Inveì uno. Invece l’altro, quello già osservato dalla collina, con i capelli lunghi sino alle spalle, rimase calmo. Osservò il Alieno, quindi parlò:
- Fame? Per questo hai ucciso tutti questi animali? Per fame?
- Avevo fame, sì… non so come posso riparare per questo danno.
- Ma non eravate tutti morti da queste parti? Sono mesi che non vedo più una Lucertola in giro!
- Diavolo d’un serpente! – sbottò l’altro Uomo – e non potevi prenderti una sola gallina? Che bisogno c’era di questa strage?
Korah mantenne lo sguardo sull’Uomo, cercando di conservare un minimo di dignità, e chiese loro:
- Io, signori…, vi prego fatemi andare via, o pagherò davvero troppo per un po’ di polli!

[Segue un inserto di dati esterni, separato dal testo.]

(** * EoN simulation engines: a shallow embedding of [EoN/simulation.py]

    The development follows the layout of the Python module:

    - [Py]: the fragment of Python the module relies on (exceptions, numbers
      with [float('Inf')], list indexing, truthiness);
    - [myQueue]: the priority queue of pending events;
    - [ListDict]: the list-plus-dict set [_ListDict_] with O(1) removal;
    - [Gillespie]: [_Gillespie_initialize_*], [_Gillespie_infect_],
      [_Gillespie_recover_*], [Gillespie_SIR], [Gillespie_SIS];
    - [EventDriven]: [_process_trans_SIR_], [_process_rec_SIR_],
      [fast_nonMarkov_SIR] and the SIS handlers with [fast_SIS] and
      [fast_nonMarkov_SIS].

    The embedding is followed by the predicates of the specification, the
    proofs about the engines, and the properties themselves, one theorem
    for each.

    Modelling conventions.

    - Floating point numbers are rationals extended with [+oo] ([number]);
      rounding, [-oo] and NaN are not modelled.
    - Every call of the [random] module (and of a user supplied delay
      function, which may be random) reads its outcome from an explicit
      draw that the caller passes in; a run is driven by a list of draws,
      one per loop iteration.
    - Mutable objects that the Python code threads through its handlers
      (the lists [times], [S], [I], [R], the dicts [status], [rec_time], ...)
      are the fields of one store record that each handler transforms.
    - A raised exception is the value [Raise e]. *)

From Stdlib Require Import QArith Qround Lqa ZArith Lia Sorting.Sorted.
From stdpp Require Import base option list gmap.
(** X2.  The line and the column of a match lead back to it: the line of that
    number holds, at that column, the code unit the match starts with, and
    the context reported is that line, trimmed. *)
Theorem getLineContext_addresses :
  forall (content : jsstring) (i : nat) (c : char),
    nth_error content i = Some c ->
    c <> LF ->
    exists l,
      nth_error (split LF content) (fst (fst (getLineContext content i)) - 1)
      = Some l
      /\ nth_error l (snd (fst (getLineContext content i)) - 1) = Some c
      /\ snd (getLineContext content i) = trim l.
Proof.
  intros content i c Hnth Hc. apply nth_error_split in Hnth.
  destruct Hnth as [pre [post [Hcontent Hlen]]].
  unfold getLineContext. cbn [fst snd]. rewrite slice_prefix.
  assert (firstn i content = pre) as ->.
  { rewrite Hcontent, <- Hlen. now rewrite firstn_app, Nat.sub_diag, firstn_all,
      firstn_O, app_nil_r. }
  rewrite (nth_error_last _ (split LF pre) []) by apply split_not_nil.
  rewrite Hcontent, split_app.
  cbn [split]. replace (c =? LF)%N with false
    by (symmetry; now apply N.eqb_neq).
  destruct (split LF post) as [|h0 t0] eqn:Ep;
    [now destruct (split_not_nil _ _ Ep)|].
  cbn [hd tl].
  exists (last (split LF pre) [] ++ c :: h0).
  assert (forall rest0 : list jsstring,
             nth_error
               (removelast (split LF pre)
                ++ (last (split LF pre) [] ++ c :: h0) :: rest0)
               (List.length (split LF pre) - 1)
             = Some (last (split LF pre) [] ++ c :: h0)) as Hline.
  { intros rest0.
    rewrite nth_error_app2 by (rewrite removelast_length; lia).
    now rewrite removelast_length, Nat.sub_diag. }
  split; [apply Hline|]. split.
  - rewrite Nat.add_sub. rewrite nth_error_app2 by lia.
    now rewrite Nat.sub_diag.
  - f_equal. apply nth_error_nth. apply Hline.
Qed.

Lemma getLineContext_addresses_witness :
  exists l,
    nth_error (split LF (str "ab" ++ [LF] ++ str "  key=1"))
      (fst (fst (getLineContext (str "ab" ++ [LF] ++ str "  key=1") 5)) - 1)
    = Some l
    /\ nth_error l
         (snd (fst (getLineContext (str "ab" ++ [LF] ++ str "  key=1") 5)) - 1)
       = Some (ch "k")
    /\ snd (getLineContext (str "ab" ++ [LF] ++ str "  key=1") 5) = trim l.
Proof.
  apply (getLineContext_addresses (str "ab" ++ [LF] ++ str "  key=1") 5
           (ch "k")).
  - reflexivity.
  - discriminate.
Defined.

End ScannerSpec.

(** ** The report *)

Module ReportSpec.
Import Secrets JSFacts.

Lemma existsb_eqb_In (f : jsstring) (ks : list jsstring) :
  existsb (JS.eqb f) ks = true <-> In f ks.
Proof.
  rewrite existsb_exists. split.
  - intros [k [Hin Hk]]. apply eqb_eq in Hk. now subst k.
  - intros H. exists f. split; [exact H | now apply eqb_eq].
Qed.

Lemma mapGet_map (G : jsstring -> list SecretMatch.t) (f : jsstring)
  (ks : list jsstring) :
  mapGet f (List.map (fun k => (k, G k)) ks)
  = if existsb (JS.eqb f) ks then Some (G f) else None.
Proof.
  unfold mapGet. induction ks as [|k ks IH]; [reflexivity|].
  cbn [List.map find existsb fst].
  destruct (JS.eqb k f) eqn:E.
  - apply eqb_eq in E. subst k.
    replace (JS.eqb f f) with true by (symmetry; now apply eqb_eq).
    reflexivity.
  - replace (JS.eqb f k) with false.
    + exact IH.
    + symmetry. apply eqb_neq. apply eqb_neq in E. congruence.
Qed.

Lemma mapSet_map_in (G : jsstring -> list SecretMatch.t) (f : jsstring)
  (v : list SecretMatch.t) (ks : list jsstring) :
  NoDup ks ->
  In f ks ->
  mapSet f v (List.map (fun k => (k, G k)) ks)
  = List.map (fun k => (k, if JS.eqb k f then v else G k)) ks.
Proof.
  induction 1 as [|k ks Hk Hnd IH]; intros Hin; [destruct Hin|].
  cbn [List.map mapSet]. destruct (JS.eqb k f) eqn:E.
  - apply eqb_eq in E. subst k. f_equal.
    apply map_ext_in. intros k' Hk'.
    replace (JS.eqb k' f) with false; [reflexivity|].
    symmetry. apply eqb_neq. intros ->. contradiction.
  - f_equal. apply IH. destruct Hin as [->|Hin]; [|exact Hin].
    apply eqb_neq in E. congruence.
Qed.

Lemma mapSet_map_new (G : jsstring -> list SecretMatch.t) (f : jsstring)
  (v : list SecretMatch.t) (ks : list jsstring) :
  existsb (JS.eqb f) ks = false ->
  mapSet f v (List.map (fun k => (k, G k)) ks)
  = List.map (fun k => (k, G k)) ks ++ [(f, v)].
Proof.
  induction ks as [|k ks IH]; intros Hf; [reflexivity|].
  cbn [existsb] in Hf. apply orb_false_iff in Hf. destruct Hf as [Hk Hf].
  cbn [List.map mapSet app].
  replace (JS.eqb k f) with false.
  - f_equal. now apply IH.
  - symmetry. apply eqb_neq. apply eqb_neq in Hk. congruence.
Qed.

Lemma firstSeen_fresh (xs : list jsstring) :
  forall ks x, In x (firstSeen ks xs) -> existsb (JS.eqb x) ks = false.
Proof.
  induction xs as [|x0 xs IH]; intros ks x Hin; [destruct Hin|].
  cbn [firstSeen] in Hin. destruct (existsb (JS.eqb x0) ks) eqn:E.
  - now apply IH.
  - destruct Hin as [<-|Hin]; [exact E|].
    apply IH in Hin. rewrite existsb_app in Hin.
    now apply orb_false_iff in Hin.
Qed.

Lemma byFile_from (l : list SecretMatch.t) :
  forall (ks : list jsstring) (G : jsstring -> list SecretMatch.t),
    NoDup ks ->
    fold_left
      (fun m secret =>
         mapSet (SecretMatch.file secret)
           (match mapGet (SecretMatch.file secret) m with
            | Some l => l
            | None => []
            end ++ [secret]) m)
      l (List.map (fun k => (k, G k)) ks)
    = List.map
        (fun k =>
           (k, (if existsb (JS.eqb k) ks then G k else []) ++ grouped l k))
        (ks ++ firstSeen ks (List.map SecretMatch.file l)).
Proof.
  induction l as [|s l IH]; intros ks G Hnd.
  - cbn [fold_left List.map firstSeen grouped filter]. rewrite app_nil_r.
    apply map_ext_in. intros k Hk. apply existsb_eqb_In in Hk.
    now rewrite Hk, app_nil_r.
  - cbn [fold_left List.map firstSeen].
    rewrite mapGet_map.
    destruct (existsb (JS.eqb (SecretMatch.file s)) ks) eqn:E; cbv iota.
    + pose proof E as Hin. apply existsb_eqb_In in Hin.
      rewrite mapSet_map_in by assumption.
      rewrite (IH ks
                 (fun k =>
                    if JS.eqb k (SecretMatch.file s) then G (SecretMatch.file s) ++ [s]
                    else G k) Hnd).
      apply map_ext_in. intros k Hk. f_equal. unfold grouped. cbn [filter].
      destruct (JS.eqb k (SecretMatch.file s)) eqn:Ek.
      * apply eqb_eq in Ek. subst k. rewrite E.
        replace (JS.eqb (SecretMatch.file s) (SecretMatch.file s)) with true
          by (symmetry; now apply eqb_eq).
        now rewrite <- app_assoc.
      * replace (JS.eqb (SecretMatch.file s) k) with false; [reflexivity|].
        symmetry. apply eqb_neq. apply eqb_neq in Ek. congruence.
    + assert (~ In (SecretMatch.file s) ks) as Hout.
      { intros H. apply existsb_eqb_In in H. congruence. }
      rewrite mapSet_map_new by exact E.
      assert (List.map (fun k => (k, G k)) ks
              ++ [(SecretMatch.file s, [] ++ [s])]
              = List.map
                  (fun k =>
                     (k, if JS.eqb k (SecretMatch.file s) then [s] else G k))
                  (ks ++ [SecretMatch.file s])) as ->.
      { rewrite map_app. cbn [List.map app].
        replace (JS.eqb (SecretMatch.file s) (SecretMatch.file s)) with true
          by (symmetry; now apply eqb_eq).
        f_equal. apply map_ext_in. intros k Hk.
        replace (JS.eqb k (SecretMatch.file s)) with false; [reflexivity|].
        symmetry. apply eqb_neq. intros ->. contradiction. }
      rewrite IH.
      * rewrite <- app_assoc. cbn [app]. apply map_ext_in. intros k Hk.
        f_equal. unfold grouped. cbn [filter].
        rewrite existsb_app. cbn [existsb]. rewrite orb_false_r.
        destruct (JS.eqb k (SecretMatch.file s)) eqn:Ek.
        -- apply eqb_eq in Ek. subst k. rewrite E.
           replace (JS.eqb (SecretMatch.file s) (SecretMatch.file s)) with true
             by (symmetry; now apply eqb_eq).
           reflexivity.
        -- rewrite orb_false_r.
           replace (JS.eqb (SecretMatch.file s) k) with false; [reflexivity|].
           symmetry. apply eqb_neq. apply eqb_neq in Ek. congruence.
      * apply NoDup_app; [exact Hnd | repeat constructor; intros [] |].
        intros x Hx [<-|[]]. contradiction.
Qed.

(** X10.  [printResults] prints each secret once, under its file: the files
    come in the order of their first secret, and the secrets of a file in
    the order they were found. *)
Theorem byFile_groups :
  forall secretsFound : list SecretMatch.t,
    byFile secretsFound
    = List.map (fun f => (f, grouped secretsFound f))
        (firstSeen [] (List.map SecretMatch.file secretsFound)).
Proof.
  intros secretsFound.
  exact (byFile_from secretsFound [] (fun _ => []) (NoDup_nil _)).
Qed.

End ReportSpec.

(** ** The files the formatter runs on *)

Module FilesSpec.
Import Format JSFacts.

(** *** Ignored paths *)

Lemma split_concat (sep : char) (a b : jsstring) :
  split sep (a ++ sep :: b) = split sep a ++ split sep b.
Proof.
  induction a as [|x a IH].
  - cbn. now rewrite N.eqb_refl.
  - cbn [app split]. rewrite IH.
    destruct (x =? sep)%N; [reflexivity|].
    destruct (split sep a) as [|h t] eqn:E;
      [now destruct (split_not_nil _ _ E) | reflexivity].
Qed.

- Andare via? Ma sei pazzo? Hai appena assalito Stan, ucciso degli animali, violato una proprietà, cosa vorresti ora, pure un caffè? Accomodati allora!
- Sta calmo Walker! – frenò l’Uomo dai capelli lunghi.
Korah rimase in silenzio.
- Perché devi andare via? E perché dici che ti faremmo pagare troppo? - fece Frank.
Il Rettile non rispose. Disse solo: - Vi prego, signori, chiedo il vostro perdono. Ma non mi fermate, o un innocente pagherà una condanna iniqua.
- Chi sarebbe quest’innocente? Parla perché non voglio farti del male. Ma tu non devi porci ricatti né giochi di parole…
- Io…io non sono solo.
- Maledizione lo sapevo! Ma è così difficile liberarsi di questi dannati rospi?
Eruppe l’altro uomo, Walker.
- Bene. Dicci chi c’è con te, allora.
Korah abbassò lo sguardo, non seppe lì per lì cosa rispondere, poi però sentì scorrere il tempo e la temperatura ormai era troppo bassa, suo figlio aveva bisogno di scaldarsi dormendo sotto il corpo del padre.
- No. Non ci sono altri come me in giro, solo mio figlio. Ha poco meno di un anno. E ora si starà congelando, se non vado da lui morirà di certo.
- No.
Korah ebbe una fitta. A sentire quel diniego quasi morì.
- No, non potrete sopravvivere a quest’inverno. – continuò l’uomo, Frank – E’ troppo dura. Ho sentito le previsioni e pare che questi mesi siano dannatamente i più freddi del secolo. Se dici la verità allora ti aiuteremo. Walker sta zitto!
- Non ho fiatato…
- Appunto evita di farlo ora. Dicevo… se ci hai detto la verità dovremmo aiutarvi. Io mi chiamo Frank Abbot e sono un biologo, la mia specializzazione sono i rettili. Il mio amico invece è Peter Walker, altro biologo. Sei in un centro universitario di Agraria e Allevamento. Qui vive una comunità di ricercatori e agricoltori. Ora però portaci da tuo figlio, non può sopportare questo freddo.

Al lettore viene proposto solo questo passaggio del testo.